Measurement bias in spICP-TOFMS: insights from Monte Carlo simulations†
Abstract
Single-particle inductively coupled plasma time-of-flight mass spectrometry (spICP-TOFMS) is used to measure the mass amounts of elements in individual nano and submicron particles. In spICP-TOFMS, element signals can only be recorded as “particles” if they are above the critical value, which is the threshold used to distinguish between particle-derived and background signals. If elements in particles are present in amounts close to or below the critical value, then these elements cannot be quantitatively measured, and the shape of the measured mass distributions will not be accurate. In addition, recorded spICP-TOFMS signal distributions are impacted by measurement uncertainty due to counting statistics inherent to the mass analyzer. Counting noise is most pronounced for elements detected with low signal levels and can lead to systematic biases in the observed element masses and mass ratios from a particle event. In turn, spICP-TOFMS data can lead to incorrect conclusions about element composition and/or size of recorded particles.
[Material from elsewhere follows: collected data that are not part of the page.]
(* ===== verification/MacList.v ===== *)
(** * Lists of identities

    Models [NR_list_t] of [NR_MAC_gNB/nr_mac_gNB.h] and its operations in
    [gNB_scheduler_primitives.c]: a list of small numbers (HARQ processes) linked through an
    array indexed by the numbers themselves, with head and tail, -1 for none. It implements a
    list without duplicates. *)

From S2P Require Import Prelude.

Record NR_list_t := mk_NR_list {
  l_head : Z;
  l_next : list Z;
  l_tail : Z;
  l_len : Z;
}.

#[export] Instance eta_NR_list : Eta NR_list_t :=
  λ l, mk_NR_list (l_head l) (l_next l) (l_tail l) (l_len l).
#[export] Instance set_l_head : Setter l_head := ltac:(derive_setter).
#[export] Instance set_l_next : Setter l_next := ltac:(derive_setter).
#[export] Instance set_l_tail : Setter l_tail := ltac:(derive_setter).
#[export] Instance set_l_len : Setter l_len := ltac:(derive_setter).

(** An [int *] into the list: the address of the head or of an element of the array. *)
Inductive cell := Head | Next (i : Z).

Definition load (l : NR_list_t) (c : cell) : outcome Z :=
  match c with Head => Ok (l_head l) | Next i => buf_get (l_next l) i end.

Definition store (l : NR_list_t) (c : cell) (v : Z) : outcome NR_list_t :=
  match c with
  | Head => Ok (l <| l_head := v |>)
  | Next i => next ← buf_set (l_next l) i v; Ok (l <| l_next := next |>)
  end.

Definition create_nr_list (len : Z) : NR_list_t :=
  mk_NR_list (-1) (replicate (Z.to_nat len) (-1)) (-1) len.

Definition resize_nr_list (l : NR_list_t) (new_len : Z) : outcome NR_list_t :=
  if new_len =? l_len l then Ok l
  else if l_len l <? new_len then
    Ok (l <| l_next := l_next l ++ replicate (Z.to_nat (new_len - l_len l)) (-1) |>
          <| l_len := new_len |>)
  else
    _ ← assert_fatal (l_head l <? new_len);
    _ ← assert_fatal (l_tail l <? new_len);
    _ ← assert_fatal (forallb (λ v, v <? new_len) (take (Z.to_nat (l_len l)) (l_next l)));
    Ok (l <| l_next := take (Z.to_nat new_len) (l_next l) |> <| l_len := new_len |>).

(** The loop of [add_nr_list]: to the cell that ends the list. *)
Fixpoint add_walk (fuel : nat) (l : NR_list_t) (id : Z) (cur : cell) : outcome cell :=
  match fuel with
  | O => Diverge
  | S fuel =>
      v ← load l cur;
      if 0 <=? v then _ ← assert_fatal (negb (v =? id)); add_walk fuel l id (Next v)
      else Ok cur
  end.

Definition add_nr_list (l : NR_list_t) (id : Z) : outcome NR_list_t :=
  cur ← add_walk (S (length (l_next l))) l id Head;
  l ← store l cur id;
  v ← buf_get (l_next l) id;
  Ok (if v <? 0 then l <| l_tail := id |> else l).

(** The loop of [remove_nr_list]: to the cell that holds the number or ends the list, and the
    cell before. *)
Fixpoint remove_walk (fuel : nat) (l : NR_list_t) (id : Z) (prev cur : cell) : outcome (cell * cell) :=
  match fuel with
  | O => Diverge
  | S fuel =>
      v ← load l cur;
      if negb (v =? -1) && negb (v =? id) then remove_walk fuel l id cur (Next v)
      else Ok (prev, cur)
  end.

Definition remove_nr_list (l : NR_list_t) (id : Z) : outcome NR_list_t :=
  '(prev, cur) ← remove_walk (S (length (l_next l))) l id Head Head;
  v ← load l cur;
  _ ← assert_fatal (negb (v =? -1));
  n ← buf_get (l_next l) v;
  l ← store l cur n;
  l ← store l (Next v) (-1);
  p ← load l prev;
  if 0 <=? p then
    n ← buf_get (l_next l) p;
    Ok (l <| l_tail := if 0 <=? n then l_tail l else p |>)
  else Ok (l <| l_tail := p |>).

Definition add_tail_nr_list (l : NR_list_t) (id : Z) : outcome NR_list_t :=
  l ← store l (if l_tail l <? 0 then Head else Next (l_tail l)) id;
  l ← store l (Next id) (-1);
  Ok (l <| l_tail := id |>).

Definition add_front_nr_list (l : NR_list_t) (id : Z) : outcome NR_list_t :=
  let ohead := l_head l in
  let l := l <| l_head := id |> in
  l ← store l (Next id) ohead;
  Ok (if l_tail l <? 0 then l <| l_tail := id |> else l).

Definition remove_front_nr_list (l : NR_list_t) : outcome NR_list_t :=
  _ ← assert_fatal (0 <=? l_head l);
  let ohead := l_head l in
  h ← buf_get (l_next l) ohead;
  let l := l <| l_head := h |> in
  l ← store l (Next ohead) (-1);
  Ok (if l_head l <? 0 then l <| l_tail := -1 |> else l).

(** ** The list that is implemented *)

(** The number that follows [i], -1 if none. *)
Fixpoint succ_of (xs : list Z) (i : Z) : Z :=
  match xs with
  | [] => -1
  | x :: r => if i =? x then default (-1) (head r) else succ_of r i
  end.

Record list_rep (l : NR_list_t) (xs : list Z) : Prop := mk_list_rep {
  rep_len : zlen (l_next l) = l_len l;
  rep_nodup : NoDup xs;
  rep_range : ∀ x, x ∈ xs → 0 <= x < l_len l;
  rep_head : l_head l = default (-1) (head xs);
  rep_tail : l_tail l = default (-1) (last xs);
  rep_next : ∀ i, 0 <= i < l_len l → l_next l !! Z.to_nat i = Some (succ_of xs i);
}.

Lemma succ_of_notin xs i : i ∉ xs → succ_of xs i = -1.
Proof.
  induction xs as [|x r IH]; cbn; [done|]. intros H. rewrite not_elem_of_cons in H.
  destruct H as [Hx Hr]. rewrite (proj2 (Z.eqb_neq i x)) by done. by apply IH.
Qed.

(** Where a number comes between [a] and [b]. *)
Lemma succ_of_insert a x b i :
  NoDup (a ++ x :: b) →
  succ_of (a ++ x :: b) i =
    if i =? x then default (-1) (head b)
    else if decide (last a = Some i) then x else succ_of (a ++ b) i.
Proof.
  induction a as [|y a IH]; intros Hnd.
  { cbn. destruct (i =? x); [done|]. by rewrite decide_False. }
  apply NoDup_cons in Hnd as [Hy Hnd]. cbn [app succ_of].
  assert (y ∉ a ∧ y ≠ x) as [Hya Hyx] by set_solver.
  destruct (Z.eqb_spec i y) as [->|Hne].
  - rewrite (proj2 (Z.eqb_neq y x)) by done.
    destruct a as [|z a]; [by rewrite decide_True|].
    rewrite decide_False; [done|]. rewrite last_cons_cons. by intros Hl%last_Some_elem_of.
  - rewrite IH by done. destruct (i =? x); [done|]. destruct a as [|z a]; [|done].
    cbn [last]. rewrite decide_False by done. rewrite decide_False; [done|]. congruence.
Qed.

Lemma succ_of_range xs n i :
  (∀ x, x ∈ xs → 0 <= x < n) → succ_of xs i = -1 ∨ 0 <= succ_of xs i < n.
Proof.
  induction xs as [|x r IH]; intros H; cbn; [by left|].
  destruct (i =? x); [|apply IH; set_solver].
  destruct r as [|y r]; [by left|]. right. apply H. set_solver.
Qed.

Lemma lookup_set {A} (next : list A) i j v :
  0 <= i < zlen next → 0 <= j →
  <[Z.to_nat i := v]> next !! Z.to_nat j = if j =? i then Some v else next !! Z.to_nat j.
Proof.
  intros Hi Hj. destruct (Z.eqb_spec j i) as [->|Hne].
  - apply list_lookup_insert_eq. unfold zlen in Hi. lia.
  - apply list_lookup_insert_ne. lia.
Qed.

Lemma store_next l i v :
  zlen (l_next l) = l_len l → 0 <= i < l_len l →
  store l (Next i) v = Ok (l <| l_next := <[Z.to_nat i := v]> (l_next l) |>).
Proof. intros Hl Hi. cbn. by rewrite buf_set_ok by lia. Qed.

Lemma load_next l xs i : list_rep l xs → 0 <= i < l_len l → load l (Next i) = Ok (succ_of xs i).
Proof. intros R Hi. apply buf_get_lookup; [by apply R|lia]. Qed.

Lemma create_rep n : 0 <= n → list_rep (create_nr_list n) [].
Proof.
  intros Hn. split; cbn; try done; [zlen_lia|apply NoDup_nil_2|set_solver|].
  intros i Hi. apply lookup_replicate_2. lia.
Qed.

Lemma head_app_cons {A} (a : list A) x b : head (a ++ x :: b) = Some (default x (head a)).
Proof. by destruct a. Qed.

Lemma add_tail_ok l xs id :
  list_rep l xs → 0 <= id < l_len l → id ∉ xs →
  ∃ l', add_tail_nr_list l id = Ok l' ∧ list_rep l' (xs ++ [id]) ∧ l_len l' = l_len l.
Proof.
  intros R Hid Hni. pose proof (rep_len _ _ R) as Hlen.
  assert (Hnd : NoDup (xs ++ [id])) by (apply NoDup_app; split_and!; [apply R|set_solver|apply NoDup_singleton]).
  assert (Hin : ∀ x, x ∈ xs ++ [id] → 0 <= x < l_len l).
  { intros x Hx. apply elem_of_app in Hx as [Hx| ->%list_elem_of_singleton]; [by apply R|done]. }
  unfold add_tail_nr_list. rewrite (rep_tail _ _ R). destruct (last xs) as [y|] eqn:Hl.
  - change (default (-1) (Some y)) with y. assert (Hy : 0 <= y < l_len l) by (apply R; by apply last_Some_elem_of).
    rewrite (proj2 (Z.ltb_ge y 0)) by lia. rewrite store_next by done. cbn [mbind outcome_bind].
    rewrite store_next by (cbn; zlen_lia || done).
    cbn [mbind outcome_bind]. eexists. split_and!; [done| |done]. split; cbn; [|done|done| | |].
    + zlen_lia.
    + rewrite (rep_head _ _ R). destruct xs; [discriminate Hl|done].
    + by rewrite last_snoc.
    + intros i Hi. rewrite lookup_set by (zlen_lia || lia). rewrite lookup_set by lia.
      rewrite (rep_next _ _ R) by done. rewrite succ_of_insert by done. cbn. rewrite app_nil_r, Hl.
      destruct (Z.eqb_spec i id) as [->|]; [done|]. destruct (Z.eqb_spec i y) as [->|].
      * by rewrite decide_True.
      * rewrite decide_False by congruence. done.
  - apply last_None in Hl as ->. cbn -[buf_set]. rewrite buf_set_ok by (cbn; lia). cbn.
    eexists. split_and!; [done| |done]. split; cbn; [zlen_lia|done|done|done|done|].
    intros i Hi. rewrite lookup_set by lia. rewrite (rep_next _ _ R) by done. cbn. by destruct (i =? id).
Qed.

Lemma add_front_ok l xs id :
  list_rep l xs → 0 <= id < l_len l → id ∉ xs →
  ∃ l', add_front_nr_list l id = Ok l' ∧ list_rep l' (id :: xs) ∧ l_len l' = l_len l.
Proof.
  intros R Hid Hni. pose proof (rep_len _ _ R) as Hlen. unfold add_front_nr_list.
  rewrite store_next by (cbn; lia). cbn -[last].
  assert (Hn : ∀ i, 0 <= i < l_len l →
    <[Z.to_nat id := l_head l]> (l_next l) !! Z.to_nat i = Some (succ_of (id :: xs) i)).
  { intros i Hi. rewrite lookup_set by lia. rewrite (rep_next _ _ R), (rep_head _ _ R) by done.
    cbn. by destruct (i =? id). }
  assert (Hin : ∀ x, x ∈ id :: xs → 0 <= x < l_len l).
  { intros x Hx. apply elem_of_cons in Hx as [->|Hx]; [done|by apply R]. }
  assert (Hnd : NoDup (id :: xs)) by (apply NoDup_cons_2; [done|apply R]).
  rewrite (rep_tail _ _ R). destruct (last xs) as [y|] eqn:Hl.
  - change (default (-1) (Some y)) with y.
    assert (Hy : 0 <= y < l_len l) by (apply R; by apply last_Some_elem_of).
    rewrite (proj2 (Z.ltb_ge y 0)) by lia. eexists. split_and!; [done| |done].
    split; cbn -[last]; try done; [zlen_lia|].
    rewrite last_cons, Hl. rewrite (rep_tail _ _ R). by rewrite Hl.
  - apply last_None in Hl as ->. eexists. split_and!; [done| |done]. split; cbn -[succ_of]; try done. zlen_lia.
Qed.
To better understand how biases and noise can alter the interpretation of data, we employ Monte Carlo simulations to model spICP-TOFMS signals as a function of measurement parameters, such as particle size distribution (PSD), multi-element composition, absolute sensitivities (TofCts g−1), and measurement noise from ion-counting (Poisson) statistics. Monte Carlo simulations allow for the systematic comparison of known (simulated) element mass distributions to experimental (measured) data. To demonstrate the accuracy of our model in predicting spICP-TOFMS signal structure, we highlight the match between data from in-lab measurements and simulations for the detection of CeO2, ferrocerium mischmetal, and bastnaesite particles. Through Monte Carlo simulations, we explore how analyte PSDs and other measurement parameters can lead to the determination of biased particle sizes, particle numbers, element ratios, and multi-element compositions.